WORK INSTRUCTIONS
Your task is to quote the listing below exactly, beginning with its first line and ending on the line bearing "ComplianceDetails.properWitnessAttestation c = Some".

MATERIAL FOR THE TASK
(** C9. A classification labelled Property Document is valid, so the
    property treatment takes its valid branch and never the other one, and
    the report carries the valid compliance details (the validity period,
    the four flags and statuses, the three standards) with the three
    property fields set and none of the fields of the invalid shape. *)
Theorem property_is_valid (text : string) (documentType : option string) :
  let r := simulateLegalAnalysis text documentType in
  Results.documentType r = "Property Document" ->
  Results.isValid r = true /\
  propertyBranch (attachComplianceDetails r) = PropertyValid /\
  propertyBranch (attachComplianceDetails r) <> PropertyInvalid /\
  exists r',
    propertyTreatment (attachComplianceDetails r) = Returns r' /\
    Results.complianceDetails r' = Some (set_property_fields validDetails) /\
    ComplianceDetails.reraCompliance (set_property_fields validDetails)
    = Some "Verified" /\
    ComplianceDetails.boundaryVerification (set_property_fields validDetails)
    = Some "Completed" /\
    ComplianceDetails.encumbranceStatus (set_property_fields validDetails)
    = Some "Clear" /\
    ComplianceDetails.missingElements (set_property_fields validDetails) = None /\
    ComplianceDetails.nonComplianceRisks (set_property_fields validDetails)
    = None /\
    exists c,
      Results.complianceDetails r' = Some c /\
      ComplianceDetails.validityPeriod c
      = Some "5 years from date of execution" /\
      ComplianceDetails.registrationRequired c = Some true /\
      ComplianceDetails.stampDutyPaid c = Some true /\
      ComplianceDetails.properWitnessAttestation c = Some true /\
      ComplianceDetails.notarizationStatus c = Some "Complete" /\
      ComplianceDetails.governmentDepartmentApproval c = Some "Verified" /\
      ComplianceDetails.standardsCompliance c
      = Some ["Ministry of Law and Justice - Document Standards 2021";
              "Digital India Initiative - E-Document Guidelines";
              "Indian Registration Act Requirements"] /\
      ComplianceDetails.reraCompliance c = Some "Verified" /\
      ComplianceDetails.boundaryVerification c = Some "Completed" /\
      ComplianceDetails.encumbranceStatus c = Some "Clear" /\
      ComplianceDetails.missingElements c = None /\
      ComplianceDetails.nonComplianceRisks c = None.
Proof.
  cbv zeta. intros T.
  assert (V : Results.isValid (simulateLegalAnalysis text documentType) = true).
  { rewrite isValid_eq.
    change (resolveType text documentType)
      with (Results.documentType (simulateLegalAnalysis text documentType)).
    rewrite T. reflexivity. }
  assert (B : propertyBranch
                (attachComplianceDetails (simulateLegalAnalysis text documentType))
              = PropertyValid).
  { unfold propertyBranch.
    destruct (attach_fields (simulateLegalAnalysis text documentType))
      as (-> & -> & _). rewrite T, V. reflexivity. }
  split; [exact V|]. split; [exact B|]. split; [rewrite B; discriminate|].
  destruct (assemble_returns (simulateLegalAnalysis text documentType))
    as (r' & E & _ & _ & _ & _ & _ & C).
  exists r'. rewrite V, T in C. simpl in C.
  split; [exact E|]. split; [exact C|].
  do 5 (split; [reflexivity|]).
  exists (set_property_fields validDetails). split; [exact C|].
  repeat split.
Qed.

Lemma property_is_valid_witness :
  Results.isValid (simulateLegalAnalysis "Title to the land" (Some "Deed")) = true.
Proof.
  exact (proj1 (property_is_valid "Title to the land" (Some "Deed") eq_refl)).
Defined.

(** The pure part of a run on an upload whose file name holds a property
    keyword and whose declared type is [Deed]. *)
Example house_deed_results :
  match analysisResultsOf houseDeedDocument with
  | Returns r =>
      Results.documentType r = "Property Document" /\
      Results.isValid r = true /\
      List.length (Results.legalFrameworks r) = 6%nat /\
      Results.complianceDetails r = Some (set_property_fields validDetails)
  | Throws _ => False
  end.
Proof. vm_compute. repeat split. Qed.

(** ** The in-memory store *)

Lemma set_append {V : Type} (k : Z) (v : V) (m : JsMap.t V) :
  Forall (fun kv => fst kv < k) m -> JsMap.set k v m = (m ++ [(k, v)])%list.
Proof.
  induction 1 as [|[k' v'] m L _ IH]; simpl; [reflexivity|].
  simpl in L. destruct (Z.eqb_spec k k'); [lia|]. now rewrite IH.
Qed.

Lemma sorted_snoc (m : JsMap.t Analysis.t) (x : Z * Analysis.t) :
  StronglySorted key_lt m -> Forall (fun kv => fst kv < fst x) m ->
  StronglySorted key_lt (m ++ [x]).
Proof.
  induction 1 as [|y m S IH F]; intros B; simpl.
  - constructor; constructor.
  - inversion B; subst. constructor; [auto|].
    apply Forall_app; split; [exact F|]. constructor; [assumption | constructor].
Qed.

Lemma entry_ok_weaken (n n' : Z) (m : JsMap.t Analysis.t) :
  n <= n' -> Forall (entry_ok n) m -> Forall (entry_ok n') m.
Proof.
  intros L. apply Forall_impl. intros kv [B I]. split; [lia | exact I].
Qed.

Lemma wf_new : wf MemStorage.new.
Proof. split; constructor. Qed.

(** [createAnalysis] appends one record under the current counter. *)
Lemma createAnalysis_appends (i : InsertAnalysis.t) (s : MemStorage.t) :
  wf s ->
  let n := MemStorage.currentAnalysisId s in
  fst (MemStorage.createAnalysis i s) = MemStorage.stored n i /\
  MemStorage.analyses (snd (MemStorage.createAnalysis i s))
  = (MemStorage.analyses s ++ [(n, MemStorage.stored n i)])%list /\
  MemStorage.currentAnalysisId (snd (MemStorage.createAnalysis i s)) = n + 1 /\
  MemStorage.documents (snd (MemStorage.createAnalysis i s))
  = MemStorage.documents s /\
  wf (snd (MemStorage.createAnalysis i s)).
Proof.
  intros [F S] n. unfold MemStorage.createAnalysis; simpl. fold n.
  assert (B : Forall (fun kv : Z * Analysis.t => fst kv < n) (MemStorage.analyses s)).
  { revert F. apply Forall_impl. now intros kv [B _]. }
  rewrite (set_append _ _ _ B).
  repeat split; try reflexivity.
  - simpl. apply Forall_app; split.
    + apply (entry_ok_weaken n); [lia | exact F].
    + constructor; [|constructor]. split; simpl; [lia | reflexivity].
  - simpl. now apply sorted_snoc.
Qed.

Lemma updateDocumentStatus_analyses (id : Z) (st : string) (s : MemStorage.t) :
  MemStorage.analyses (snd (MemStorage.updateDocumentStatus id st s))
  = MemStorage.analyses s /\
  MemStorage.currentAnalysisId (snd (MemStorage.updateDocumentStatus id st s))
  = MemStorage.currentAnalysisId s.
Proof.
  unfold MemStorage.updateDocumentStatus.
  destruct (MemStorage.getDocument id s); simpl; auto.
Qed.

Lemma updateDocumentContent_analyses (id : Z) (c : string) (s : MemStorage.t) :
  MemStorage.analyses (snd (MemStorage.updateDocumentContent id c s))
  = MemStorage.analyses s /\
  MemStorage.currentAnalysisId (snd (MemStorage.updateDocumentContent id c s))
  = MemStorage.currentAnalysisId s.
Proof.
  unfold MemStorage.updateDocumentContent.
  destruct (MemStorage.getDocument id s); simpl; auto.
Qed.

Lemma wf_same_analyses (s s' : MemStorage.t) :
  MemStorage.analyses s' = MemStorage.analyses s ->
  MemStorage.currentAnalysisId s' = MemStorage.currentAnalysisId s ->
  wf s -> wf s'.
Proof. unfold wf. intros -> ->. trivial. Qed.

Lemma pure_call_eq {S A : Type} (f : S -> A * S) (s : S) :
  pure_call f s = (Returns (fst (f s)), snd (f s)).
Proof. unfold pure_call. now destruct (f s). Qed.

(** On the in-memory store a run makes its three calls and returns the
    record of the last one. *)
Lemma analyzeDocument_mem (d : Document.t) (s : MemStorage.t) :
  exists res,
    analysisResultsOf d = Returns res /\
    analyzeDocument d s =
      (Returns
         (MemStorage.stored (MemStorage.currentAnalysisId s + 1)
            (updatedAnalysis d res)),
       afterAnalysis d res s).
Proof.
  destruct (assemble_returns
              (simulateLegalAnalysis (extractTextFromDocument d)
                 (Document.documentType d))) as (res & E & _).
  exists res. split; [exact E|].
  unfold analyzeDocument, bind, try_catch, lift, afterAnalysis.
  cbn [createAnalysis updateDocumentStatus MemStorage_IStorage].
  rewrite !pure_call_eq.
  change (analysisResultsOf d) with
    (propertyTreatment
       (attachComplianceDetails
          (simulateLegalAnalysis (extractTextFromDocument d)
             (Document.documentType d)))).
  rewrite E. rewrite !pure_call_eq.
  f_equal. unfold MemStorage.createAnalysis at 1. cbn [fst].
  f_equal.
  destruct (updateDocumentStatus_analyses (Document.id d)
              (if Results.isValid res then "valid" else "invalid")
              (snd (MemStorage.createAnalysis (initialAnalysis d) s)))
    as [_ ->].
  reflexivity.
Qed.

ANSWER
(** C9. A classification labelled Property Document is valid, so the
    property treatment takes its valid branch and never the other one, and
    the report carries the valid compliance details (the validity period,
    the four flags and statuses, the three standards) with the three
    property fields set and none of the fields of the invalid shape. *)
Theorem property_is_valid (text : string) (documentType : option string) :
  let r := simulateLegalAnalysis text documentType in
  Results.documentType r = "Property Document" ->
  Results.isValid r = true /\
  propertyBranch (attachComplianceDetails r) = PropertyValid /\
  propertyBranch (attachComplianceDetails r) <> PropertyInvalid /\
  exists r',
    propertyTreatment (attachComplianceDetails r) = Returns r' /\
    Results.complianceDetails r' = Some (set_property_fields validDetails) /\
    ComplianceDetails.reraCompliance (set_property_fields validDetails)
    = Some "Verified" /\
    ComplianceDetails.boundaryVerification (set_property_fields validDetails)
    = Some "Completed" /\
    ComplianceDetails.encumbranceStatus (set_property_fields validDetails)
    = Some "Clear" /\
    ComplianceDetails.missingElements (set_property_fields validDetails) = None /\
    ComplianceDetails.nonComplianceRisks (set_property_fields validDetails)
    = None /\
    exists c,
      Results.complianceDetails r' = Some c /\
      ComplianceDetails.validityPeriod c
      = Some "5 years from date of execution" /\
      ComplianceDetails.registrationRequired c = Some true /\
      ComplianceDetails.stampDutyPaid c = Some true /\
      ComplianceDetails.properWitnessAttestation c = Some true /\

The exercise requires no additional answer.